PHOTO: Schedules get busy when the kids are back at school. So you have to figure out ways to make weekday dinners simpler. | Lynne Sladky~AP
With the start of school, those laid-back dinners families have been enjoying all summer have come to an abrupt end.
Homework, kids’ sports and activities, your job — all of these take a huge bite out of family time, so it is imperative that dinner is quick and easy.
That does not mean a stop at the nearest fast-food drive thru is the only option. You can serve good home-cooked meals that won’t have you toiling at the stove for hours. If you do, you and your family will be eating better choices AND you’ll save money.
Here are a few of my tried-and-true solutions:
Plan! I have said this before, and will say it again: you gotta have a plan if you are going to get dinner on the table quickly several nights in a row. Just knowing what you are going to make eliminates the guesswork, and, the stress.
No shame in tradition. Decide things like: on Mondays we’ll have a slow cooker dinner, Tuesdays can be Taco Tuesdays, etc. At least do it while you get used to planning meals. It simplifies things.
Got it? Once you have a plan, your weekend shopping becomes clearer because you’ll know what you need to have at hand. Check the week’s planned recipes and your pantry before going to the supermarket. You do not want to have to stop — with kids in tow — at 5 p.m. and join that 10-items-or less line that’s 10 deep because you don’t have one stinking ingredient. That’s a recipe for disaster.
Don’t go it alone. Get those kids of yours involved. Even the youngest of children can help set the table. The older ones can chop ingredients, make a simple salad or cut up fruit for dessert. This will teach them a lesson they will take into adulthood: making one’s own meals is important and doable. And don’t let them slink away afterwards. Certainly they can help with the cleanup and meal prep for the next day; it’ll make everything go faster.
Create a USEFUL pantry/freezer. It doesn’t help to just have a lot of food on hand; all that does is create clutter and eventually, waste. You need to have the staples that fit into your own regular meals. For me, someone who follows a low-carb diet, my must-haves include canned tuna, cans of tomatoes and tomato paste, eggs, cheeses, bacon, olives, pickles, herbs, bouillon cubes and my go-to spices as well as chicken breast, hamburger patties and veggies in the freezer. With these on hand I can pull together a meal in no time. Figure out what you need to have and stock up.

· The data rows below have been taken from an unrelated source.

(* ===== verification/Tcplisten.v ===== *)
(** * The TCP listener (internal/tcplisten)

    [NewListener] resolves an address, opens a socket, sets its options, binds it
    and listens, and gives the descriptor to the [net] package.  The system is a
    world with the open descriptors, the log of the calls made, and an answer for
    every history of calls, so that any call may fail; what differs between
    systems (the files with build tags) is a class with an instance per system. *)

From stdpp Require Import sets.
From S2P Require Import Prelude Scan Strconv.

(** ** Calls to the system *)

Inductive errno : Type := EPROTONOSUPPORT | EINVAL | Eother (n : Z).

Inductive Sockaddr : Type :=
| SockaddrInet4 (Port : Z) (Addr : bytes)
| SockaddrInet6 (Port : Z) (ZoneId : Z) (Addr : bytes).

Inductive call : Type :=
| Socket (domain typ proto : Z)
| CloseOnExec (fd : Z)
| SetNonblock (fd : Z)
| FcntlInt (fd cmd arg : Z)
| SetsockoptInt (fd level opt value : Z)
| Bind (fd : Z) (sa : Sockaddr)
| Listen (fd backlog : Z)
| Close (fd : Z)
| FileListener (fd : Z).

(** [w_answer] is what the system answers to the last call of a history. *)
Record world : Type := mkWorld {
  w_open : gset Z; w_log : list call; w_answer : list call -> option errno }.

(** An error of a call, an error with a message, or a message around an error; of a
    message that is formatted, the fixed part. *)
Inductive lerr : Type := Errno (e : errno) | Message (m : bytes) | Wrap (m : bytes) (e : lerr).

Definition sys (A : Type) : Type := world -> (A + lerr) * world.

#[global] Instance sys_ret : MRet sys := fun A a w => (inl a, w).
#[global] Instance sys_bind : MBind sys := fun A B k m w =>
  match m w with
  | (inl a, w') => k a w'
  | (inr e, w') => (inr e, w')
  end.

Definition fail {A} (e : lerr) : sys A := fun w => (inr e, w).

(** [m] and then [k] of its value or error: [x, err := m]. *)
Definition try {A B} (m : sys A) (k : A + lerr -> sys B) : sys B := fun w => let '(r, w) := m w in k r w.

(** The error of [m] in a message: [if err = m; err != nil { return fmt.Errorf(...) }]. *)
Definition wrapped {A} (msg : bytes) (m : sys A) : sys A :=
  try m (fun r => match r with inl a => mret a | inr e => fail (Wrap msg e) end).

(** A call that opens nothing. *)
Definition invoke (c : call) : sys unit := fun w =>
  let log := w_log w ++ [c] in
  (match w_answer w log with Some e => inr (Errno e) | None => inl tt end,
   mkWorld (w_open w) log (w_answer w)).

(** A call that opens a descriptor not in use. *)
Definition opening (c : call) : sys Z := fun w =>
  let log := w_log w ++ [c] in
  match w_answer w log with
  | Some e => (inr (Errno e), mkWorld (w_open w) log (w_answer w))
  | None =>
      let fd := fresh (w_open w) in
      (inl fd, mkWorld ({[fd]} ∪ w_open w) log (w_answer w))
  end.

(** [close] releases the descriptor even when it reports an error. *)
Definition closing (fd : Z) : sys unit := fun w =>
  let '(r, w) := invoke (Close fd) w in
  (r, mkWorld (w_open w ∖ {[fd]}) (w_log w) (w_answer w)).

(** [m] with its error ignored. *)
Definition ignoring {A} (m : sys A) : sys unit := try m (fun _ => mret tt).

(** The constants of golang.org/x/sys/unix that the code uses. *)
Class Unix : Type := {
  SOCK_STREAM : Z; SOCK_NONBLOCK : Z; SOCK_CLOEXEC : Z; IPPROTO_TCP : Z; AF_INET : Z; AF_INET6 : Z;
  SOL_SOCKET : Z; SO_REUSEADDR : Z; SO_REUSEPORT : Z; TCP_NODELAY : Z; TCP_DEFER_ACCEPT : Z; SOL_TCP : Z;
  SOMAXCONN : Z; F_SETFD : Z; FD_CLOEXEC : Z; F_SETFL : Z; O_NONBLOCK : Z }.

(** ** What differs between systems *)

(** The functions with build tags. *)
Class Platform : Type := {
  soReusePort : Z;
  newSocketCloexec : Z -> Z -> Z -> sys Z;
  enableDeferAccept : Z -> sys unit;
  enableFastOpen : Z -> sys unit;
  soMaxConn : sys Z }.

Section Platforms.
Context `{Unix}.

(** *** Sockets *)

Definition newSocketCloexecOld (domain typ proto : Z) : sys Z :=
  try (fd ← opening (Socket domain typ proto); _ ← ignoring (invoke (CloseOnExec fd)); mret fd) (fun r =>
  match r with
  | inr err => fail (Wrap (bs "cannot create listening socket") err)
  | inl fd =>
      try (invoke (SetNonblock fd)) (fun r =>
      match r with
      | inr err => _ ← ignoring (closing fd); fail (Wrap (bs "cannot make non-blocked listening socket") err)
      | inl _ => mret fd
      end)
  end).

(** socket_other.go. *)
Definition newSocketCloexec_other (domain typ proto : Z) : sys Z :=
  try (opening (Socket domain (Z.lor (Z.lor typ SOCK_NONBLOCK) SOCK_CLOEXEC) proto)) (fun r =>
  match r with
  | inl fd => mret fd
  | inr (Errno (EPROTONOSUPPORT | EINVAL)) => newSocketCloexecOld domain typ proto
  | inr err => fail (Wrap (bs "cannot create listening unblocked socket") err)
  end).

(** socket_zos_s390x.go: the error of the last of three calls decides. *)
Definition newSocketCloexec_zos (domain typ proto : Z) : sys Z :=
  try (opening (Socket domain typ proto)) (fun r =>
  let fd := match r with inl fd => fd | inr _ => -1 end in
  _ ← ignoring (invoke (FcntlInt fd F_SETFD FD_CLOEXEC));
  try (invoke (FcntlInt fd F_SETFL O_NONBLOCK)) (fun r =>
  match r with
  | inl _ => mret fd
  | inr err => fail (Wrap (bs "cannot create listening unblocked socket") err)
  end)).

(** *** Linux (tcplisten_linux.go) *)

Definition fastOpenQlen : Z := 16 * 1024.
Definition tcpFastOpen : Z := 0x17.

Definition enableDeferAccept_linux (fd : Z) : sys unit :=
  wrapped (bs "cannot enable TCP_DEFER_ACCEPT") (invoke (SetsockoptInt fd IPPROTO_TCP TCP_DEFER_ACCEPT 1)).

Definition enableFastOpen_linux (fd : Z) : sys unit :=
  wrapped (bs "cannot enable TCP_FASTOPEN") (invoke (SetsockoptInt fd SOL_TCP tcpFastOpen fastOpenQlen)).
End Platforms.

(** The loop over [uname.Release]; [vals] are the numbers stored so far. *)
Fixpoint version_loop (rl : bytes) (vals : list Z) (value : Z) : list Z :=
  match rl with
  | [] => vals
  | c :: rl' =>
      if is_digit c then version_loop rl' vals (wrap64 (wrap64 (value * 10) + (b2z c - b2z "0"%byte)))
      else
        let vals := vals ++ [value] in
        if (2 <=? length vals)%nat then vals else version_loop rl' vals value
  end.

(** [uname] is the release that the system reports, if it does. *)
Definition kernelVersion (uname : option bytes) : Z * Z :=
  match uname with
  | None => (0, 0)
  | Some rl =>
      match version_loop rl [] 0 with
      | [major] => (major, 0)
      | [major; minor] => (major, minor)
      | _ => (0, 0)
      end
  end.

Definition maxAckBacklog (uname : option bytes) (n : Z) : Z :=
  let '(major, minor) := kernelVersion uname in
  let size := if (4 <? major) || ((major =? 4) && (1 <=? minor)) then 32 else 16 in
  let u := Z.shiftl 1 size - 1 in
  if u <? n then u else n.

(** [strings.TrimSpace] of ASCII text. *)
Definition is_space (c : byte) : bool :=
  existsb (Byte.eqb c) [x09; x0a; x0b; x0c; x0d; x20].
Fixpoint trim_left (s : bytes) : bytes :=
  match s with c :: s' => if is_space c then trim_left s' else s | [] => [] end.
Definition TrimSpace (s : bytes) : bytes := rev (trim_left (rev (trim_left s))).

(** [strconv.Atoi]: an optional sign and decimal digits, in the range of [int]. *)
Definition Atoi (s : bytes) : option Z :=
  let '(neg, ds) := match s with
                    | "-"%byte :: d => (true, d)
                    | "+"%byte :: d => (false, d)
                    | d => (false, d) end in
  if bool_decide (ds = []) || negb (forallb is_digit ds) then None
  else
    let n := if neg then - dec_value ds else dec_value ds in
    if (- 2 ^ 63 <=? n) && (n <? 2 ^ 63) then Some n else None.

(** What [os.ReadFile] of /proc/sys/net/core/somaxconn gives. *)
Inductive readFile : Type := Contents (data : bytes) | NotExist | ReadFails (e : errno).

Definition soMaxConn_linux `{Unix} (file : readFile) (uname : option bytes) : sys Z :=
  match file with
  | NotExist => mret SOMAXCONN
  | ReadFails e => fail (Errno e)
  | Contents data =>
      match Atoi (TrimSpace data) with
      | None => fail (Message (bs "cannot parse somaxconn"))
      | Some n =>
          if n <=? 0 then fail (Message (bs "cannot parse somaxconn"))
          else mret (if Z.shiftl 1 16 - 1 <? n then maxAckBacklog uname n else n)
      end
  end.

Definition linux `{Unix} (file : readFile) (uname : option bytes) : Platform := {|
  soReusePort := 0x0F;
  newSocketCloexec := newSocketCloexec_other;
  enableDeferAccept := enableDeferAccept_linux;
  enableFastOpen := enableFastOpen_linux;
  soMaxConn := soMaxConn_linux file uname |}.

(** tcplisten_other.go, with the sockets of a system. *)
Definition other `{Unix} (newSocket : Z -> Z -> Z -> sys Z) : Platform := {|
  soReusePort := SO_REUSEPORT;
  newSocketCloexec := newSocket;
  enableDeferAccept := fun _ => mret tt;
  enableFastOpen := fun _ => mret tt;
  soMaxConn := mret SOMAXCONN |}.

Definition bsd `{Unix} : Platform := other newSocketCloexec_other.
(** socket_darwin.go. *)
Definition darwin `{Unix} : Platform := other newSocketCloexecOld.
Definition zos `{Unix} : Platform := other newSocketCloexec_zos.

(** ** Addresses (tcplisten.go) *)

(** [net.TCPAddr]; a nil address is empty. *)
Record TCPAddr : Type := mkTCPAddr { IP : bytes; Port : Z; Zone : bytes }.

Definition v4InV6Prefix : bytes := replicate 10 x00 ++ [xff; xff].

Definition IPv4 (a b c d : byte) : bytes := v4InV6Prefix ++ [a; b; c; d].

Definition To4 (ip : bytes) : bytes :=
  if (length ip =? 4)%nat then ip
  else if (length ip =? 16)%nat && bool_decide (take 12 ip = v4InV6Prefix) then drop 12 ip else [].

Definition To16 (ip : bytes) : bytes :=
  if (length ip =? 4)%nat then v4InV6Prefix ++ ip
  else if (length ip =? 16)%nat then ip else [].

(** [var a [n]byte; copy(a[:], src)]. *)
Definition copy_array (n : nat) (src : bytes) : bytes :=
  take n src ++ replicate (n - length src) x00.

Definition safeIntToUint32 (i : Z) : Z + lerr :=
  if i <? 0 then inr (Message (bs "value is negative, cannot convert to uint32"))
  else if 2 ^ 32 - 1 <? i then inr (Message (bs "value exceeds uint32 max value"))
  else inl (i mod 2 ^ 32).

Section Listener.
Context `{Unix}.
(** The resolver and the interfaces of the [net] package. *)
Context (ResolveTCPAddr : bytes -> bytes -> TCPAddr + lerr) (InterfaceByName : bytes -> Z + lerr).

(** The zone of an IPv6 address. *)
Definition zone_id (zone : bytes) : Z + lerr :=
  if bool_decide (zone = []) then inl 0
  else match InterfaceByName zone with
       | inr err => inr err
       | inl index =>
           match safeIntToUint32 index with
           | inl z => inl z
           | inr err => inr (Wrap (bs "unexpected convert net interface index int to uint32") err)
           end
       end.

Definition getSockaddr (network addr : bytes) : (Sockaddr * Z) + lerr :=
  match ResolveTCPAddr network addr with
  | inr err => inr err
  | inl tcpAddr =>
      if bool_decide (network = bs "tcp4") then
        inl (SockaddrInet4 (Port tcpAddr) (copy_array 4 (To4 (IP tcpAddr))), AF_INET)
      else if bool_decide (network = bs "tcp6") then
        match zone_id (Zone tcpAddr) with
        | inr err => inr err
        | inl z => inl (SockaddrInet6 (Port tcpAddr) z (copy_array 16 (To16 (IP tcpAddr))), AF_INET6)
        end
      else if bool_decide (network = bs "tcp") then
        let ip := if bool_decide (IP tcpAddr = []) then IPv4 x00 x00 x00 x00 else IP tcpAddr in
        match zone_id (Zone tcpAddr) with
        | inr err => inr err
        | inl z => inl (SockaddrInet6 (Port tcpAddr) z (copy_array 16 (To16 ip)), AF_INET6)
        end
      else inr (Message (bs "only tcp, tcp4, or tcp6 is supported " ++ network))
  end.

(** ** The listener *)

Record Config : Type := mkConfig { ReusePort : bool; DeferAccept : bool; FastOpen : bool; Backlog : Z }.

Definition on (b : bool) (m : sys unit) : sys unit := if b then m else mret tt.

Context {plat : Platform}.

Definition fdSetup (cfg : Config) (fd : Z) (sa : Sockaddr) : sys unit :=
  _ ← wrapped (bs "cannot enable SO_REUSEADDR") (invoke (SetsockoptInt fd SOL_SOCKET SO_REUSEADDR 1));
  _ ← wrapped (bs "cannot disable Nagle's algorithm") (invoke (SetsockoptInt fd IPPROTO_TCP TCP_NODELAY 1));
  _ ← on (ReusePort cfg)
        (wrapped (bs "cannot enable SO_REUSEPORT") (invoke (SetsockoptInt fd SOL_SOCKET soReusePort 1)));
  _ ← on (DeferAccept cfg) (enableDeferAccept fd);
  _ ← on (FastOpen cfg) (enableFastOpen fd);
  _ ← wrapped (bs "cannot bind") (invoke (Bind fd sa));
  backlog ← (if Backlog cfg <=? 0
             then wrapped (bs "cannot determine backlog to pass to listen(2)") soMaxConn
             else mret (Backlog cfg));
  wrapped (bs "cannot listen") (invoke (Listen fd backlog)).

(** The result is the descriptor of the listener, which [net.FileListener] makes
    from the file's. *)
Definition NewListener (cfg : Config) (network addr : bytes) : sys Z :=
  match getSockaddr network addr with
  | inr err => fail err
  | inl (sa, soType) =>
      fd ← newSocketCloexec soType SOCK_STREAM IPPROTO_TCP;
      try (fdSetup cfg fd sa) (fun r =>
      match r with
      | inr err => _ ← ignoring (closing fd); fail err
      | inl _ =>
          try (opening (FileListener fd)) (fun r =>
          match r with
          | inr err => _ ← ignoring (closing fd); fail err
          | inl ln =>
              try (closing fd) (fun r =>
              match r with
              | inr err => _ ← ignoring (closing ln); fail err
              | inl _ => mret ln
              end)
          end)
      end)
  end.
End Listener.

Say yes to a slow cooker. Honestly, I don’t know how I could have put dinner on the table so quickly for so many years without a couple of them. Stews, roasts, soups, spaghetti sauce, chili and a slew of other one-dish dinners can be made with a slow cooker. (Look up slow cooker recipes online and you’ll be surprised at what else you can make in one.) Usually there are leftovers for another meal and/or lunches. And you walk into your house at the end of the day to a home that smells like someone was there cooking for you. You can find slow cookers at affordable prices; I really recommend buying one today.
Make time to prep. Look over your plan to see what the following night’s dinner is. Then spend 20 minutes chopping and storing veggies for the next day; pull what you need from the freezer and relocate it to the frig so it will ready when you need it tomorrow. (With a little delegation from you, the kids can help here too.) On the days I was most slammed for time, the night before I’d even leave the pot I’d need to cook pasta the next day with the water in it (with a lid on it) so I could just walk in and turn on the burner. Carve out time on the weekend to do your planning, shopping and some prepping.
Embrace mason jar salads. Have your kids help put together some for the week. That way one course of dinner is ready as soon as you walk in the door. The trick with these salads is the order: put the dressing first, followed by protein/ grains (if using)/cut-up veggies, extras (nuts, cheese), then the greens. This way items with moisture don’t make everything else mushy. Turn the contents over into a bowl and a salad is ready! No more listening to little people whine about how hungry they are!
Don’t do pizza on Friday. If you are going to order pizza for dinner one night, make it Wednesday. That’ll free up time on Wednesdays to prep for dinners for Thursday and Friday. Try this and you will see it takes some of the stress out of the week.
Breakfast for dinner. Make omelets. It’s a good way to use up leftover chopped veggies and cheese. (Let the kids create their own and you’ve got extra kitchen help.) Or just scramble eggs with a side order of bacon. Serve it with cherry tomatoes or celery sticks and dinner is done. (No one said weekday dinners had to be complicated; the simpler the better. The goal is to nourish your family.)
Extra! Extra! I always recommend people double meals; for example, roast two chickens at the same time or make a double batch of pasta sauce. But for some reason, they resist. If you’re one of those resisters, then take baby steps to get used to doing this. Just do it once a week and before you know it your freezer will be filled with complete meals that’ll free up time when you need it.
Hope this helps you create easy and satisfying meals when time is tight.